When he was working as the company's European agent, Remington spent a significant amount of his time in Europe and established residence in London and Paris. He secured the company large and lucrative weapons manufacture contracts with the governments of several foreign nations, including Egypt and Spain, which allowed it to expand its business abroad. Amid the Franco-Prussian War, Remington was able to secure more than $11 million (approximately $ million, when adjusted for inflation) worth of contracts from the French government. For some time, Samuel was given the title of "president" of the company in order to give him carry more prestige and when meeting with potential buyers.

After ending his work in Europe, Remington re-settled in his native New York, and oversaw the business's operations.

===Patents===
Remington was regarded to have been a skilled mechanic. He was awarded a number of patents In 1855, he and Asa Landphere were granted a patent for a spoke machine (US Patent #12459). In 1859, Remington was assigned half the patent on John F. Thomas's design for a percussion cane gun (which Thomas had been granted the patent for the previous year). In 1863, Remington was granted a patent on an improved design for securing base pins of revolvers (US Patent #37921), and another patent for a drop hammer design.

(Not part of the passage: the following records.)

(* ===== verification/GoValues.v ===== *)
(** Go values other than strings: instants and durations of the package [time],
    [float64], and the dynamically typed values ([any]) of extracted fields and
    audit payloads.

    An instant is the number of nanoseconds since the Unix epoch; a duration is
    an [int64], so products of a configured count and a unit wrap and differences
    of instants saturate, as in the package [time].  A [float64] is Rocq's
    [spec_float] at precision 53 and maximal exponent 1024, whose operations
    compute the IEEE 754 results without any axiom. *)
From Stdlib Require Import ZArith SpecFloat.
From stdpp Require Import base list strings gmap pretty.
From S2P Require Import Prelude GoStrings.

Open Scope Z_scope.

(** ** time *)

Definition time := Z.
Definition duration := Z.

Definition Nanosecond : duration := 1.
Definition Millisecond : duration := 1000000.
Definition Second : duration := 1000000000.
Definition Minute : duration := 60 * Second.
Definition Hour : duration := 60 * Minute.

(** The zero [time.Time], January 1 of year 1. *)
Definition zeroTime : time := - 62135596800 * Second.
Definition IsZero (t : time) : bool := t =? zeroTime.

(** [time.Duration(n) * unit] *)
Definition dur_mul (n : Z) (unit : duration) : duration := wrap64 (n * unit).
Definition dur_neg (d : duration) : duration := wrap64 (- d).

Definition Add (t : time) (d : duration) : time := t + d.
Definition Sub (t u : time) : duration := sat64 (t - u).
Definition After (t u : time) : bool := u <? t.
Definition Before (t u : time) : bool := t <? u.

(** [t.UnixNano()]: out of the years 1678 to 2262 the count wraps. *)
Definition UnixNano (t : time) : Z := wrap64 t.

Definition Day : duration := 24 * Hour.

(** Midnight UTC of the day of [t]. *)
Definition utc_midnight (t : time) : time := (t / Day) * Day.

(** [t.UTC().Format("2006-01-02")], up to the injective rendering of a day. *)
Definition utc_day (t : time) : Z := t / Day.

Lemma utc_midnight_le t : utc_midnight t ≤ t < utc_midnight t + Day.
Proof.
  unfold utc_midnight. pose proof (Z.div_mod t Day ltac:(done)).
  pose proof (Z.mod_pos_bound t Day ltac:(done)). lia.
Qed.

Lemma utc_midnight_idem t : utc_midnight (utc_midnight t) = utc_midnight t.
Proof. unfold utc_midnight. rewrite Z.div_mul; done. Qed.

Lemma utc_midnight_mono t u : t ≤ u → utc_midnight t ≤ utc_midnight u.
Proof.
  intros. unfold utc_midnight. pose proof (Z.div_le_mono t u Day ltac:(done) ltac:(done)).
  unfold Day, Hour, Minute, Second in *. lia.
Qed.

(** ** float64 *)

Definition float64 := spec_float.

Definition f64_of_Z (z : Z) : float64 := binary_normalize 53 1024 z 0 false.
Definition f64_add : float64 → float64 → float64 := SFadd 53 1024.
Definition f64_mul : float64 → float64 → float64 := SFmul 53 1024.
Definition f64_div : float64 → float64 → float64 := SFdiv 53 1024.
Definition f64_lt : float64 → float64 → bool := SFltb.
Definition f64_le : float64 → float64 → bool := SFleb.
Definition f64_eq : float64 → float64 → bool := SFeqb.

Definition f64_zero : float64 := S754_zero false.

(** The decimal constant [n/d], correctly rounded. *)
Definition f64_ratio (n d : Z) : float64 := f64_div (f64_of_Z n) (f64_of_Z d).

Definition IsNaN (f : float64) : bool := match f with S754_nan => true | _ => false end.
Definition IsInf (f : float64) : bool := match f with S754_infinity _ => true | _ => false end.
Definition f64_finite (f : float64) : bool := negb (IsNaN f) && negb (IsInf f).

(** [int(f)]: truncation towards zero. *)
Definition f64_trunc (f : float64) : Z :=
  match f with
  | S754_finite sgn m e =>
      let a := if 0 <=? e then Z.pos m * 2 ^ e else Z.pos m / 2 ^ (- e) in
      if sgn then - a else a
  | _ => 0
  end.

(** [math.Max] *)
Definition math_Max (x y : float64) : float64 :=
  match x, y with
  | S754_infinity false, _ | _, S754_infinity false => S754_infinity false
  | S754_nan, _ | _, S754_nan => S754_nan
  | S754_zero sx, S754_zero _ => if sx then y else x
  | _, _ => if f64_lt y x then x else y
  end.

(** [d.Minutes()] and [d.Hours()] *)
Definition dur_Minutes (d : duration) : float64 :=
  f64_add (f64_of_Z (Z.quot d Minute)) (f64_div (f64_of_Z (Z.rem d Minute)) (f64_of_Z Minute)).
Definition dur_Hours (d : duration) : float64 :=
  f64_add (f64_of_Z (Z.quot d Hour)) (f64_div (f64_of_Z (Z.rem d Hour)) (f64_of_Z Hour)).

(** ** Dynamically typed values *)

Inductive any : Type :=
| ANil
| ABool (b : bool)
| AFloat64 (f : float64)
| AFloat32 (f : float64)
| AInt (z : Z)
| AInt64 (z : Z)
| AString (s : string)
| ATime (t : time)
| AList (l : list any)
| AMap (l : list (string * any)).

(** [json.Marshal] succeeds: NaN and the infinities are unsupported values. *)
Fixpoint json_ok (v : any) : bool :=
  match v with
  | AFloat64 f | AFloat32 f => f64_finite f
  | AList l => forallb json_ok l
  | AMap l => forallb (λ kv, json_ok kv.2) l
  | _ => true
  end.

(** A string after [json.Marshal] and [json.Unmarshal]: invalid UTF-8 has become
    U+FFFD. *)
Definition json_string (s : string) : string := strings_Map (λ r, r) s.

(** A value after [json.Marshal] and [json.Unmarshal] into an [any]. *)
Fixpoint json_any (v : any) : any :=
  match v with
  | AFloat32 f => AFloat64 f
  | AInt z | AInt64 z => AFloat64 (f64_of_Z z)
  | AString s => AString (json_string s)
  | AList l => AList (map json_any l)
  | AMap l => AMap (map (λ kv, (json_string kv.1, json_any kv.2)) l)
  | _ => v
  end.

(** [%d] *)
Definition fmt_d (z : Z) : string := pretty z.

(** ** The rest of the standard library

    Functions of the Go standard library whose text is not part of the program
    and which no theorem needs to look into: number formatting and parsing,
    SHA-256, and the parsers of the packages [mime], [net/mail] and [time].
    Everything that uses one of them takes it from this class. *)
Class GoLib : Type := {
  golib_unicode :: Unicode;
  FormatFloat : float64 → string;              (** [strconv.FormatFloat(f, 'f', -1, 64)] *)
  ParseFloat : string → option float64;        (** [strconv.ParseFloat(s, 64)] *)
  sha256_hex : string → string;                (** hex of [sha256.Sum256] *)
  ParseMediaType : string → option (string * list (string * string)); (** [mime.ParseMediaType] *)
  ParseAddress : string → option (string * string); (** [mail.ParseAddress]: address, name *)
  time_Parse : string → string → option time   (** [time.Parse(layout, s)] *)
}.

==Personal life, family, death==
Remington was married to Flora Carver, the daughter of Benjamin Carver. Together they had four children:
- Carver Remington (1849–1910), married Harriet Hoefler
- Eliphalet Remington IV (died 1938), married Jane Ledyard
- Franklin Remington (1865–1955), married Maude Willett
- Jennie Remington

During his years working in Europe, Remington personally appreciated the opportunity to explore Europe in his work, and picked up some foreign-language fluency. Remington had a personal interest in agriculture, and in his later years owned a residence near Cazenovia, New York, where he established a demonstration farm. Remington and his brothers engaged in philanthropy, and were major benefactors of Syracuse University. Combined, the three brothers gave the university $250,000 in its early years.

Remington died at his Ilion residence on December 1, 1882 of pleuropneumonia at the age of 63. He was survived by his wife and three sons. After his death, his share of the company was purchased by his elder brother, Philo. Remington's widow, Flora, died on June 3, 1888.

On July 27, 1910, Remington's son, Carver, committed suicide at the age of 60 by shooting himself in the chest with a Remington-manufactured revolver. Carver's disappointment in the lack of success of business ventures he was involved in were cited as the proximate motivation for the suicide.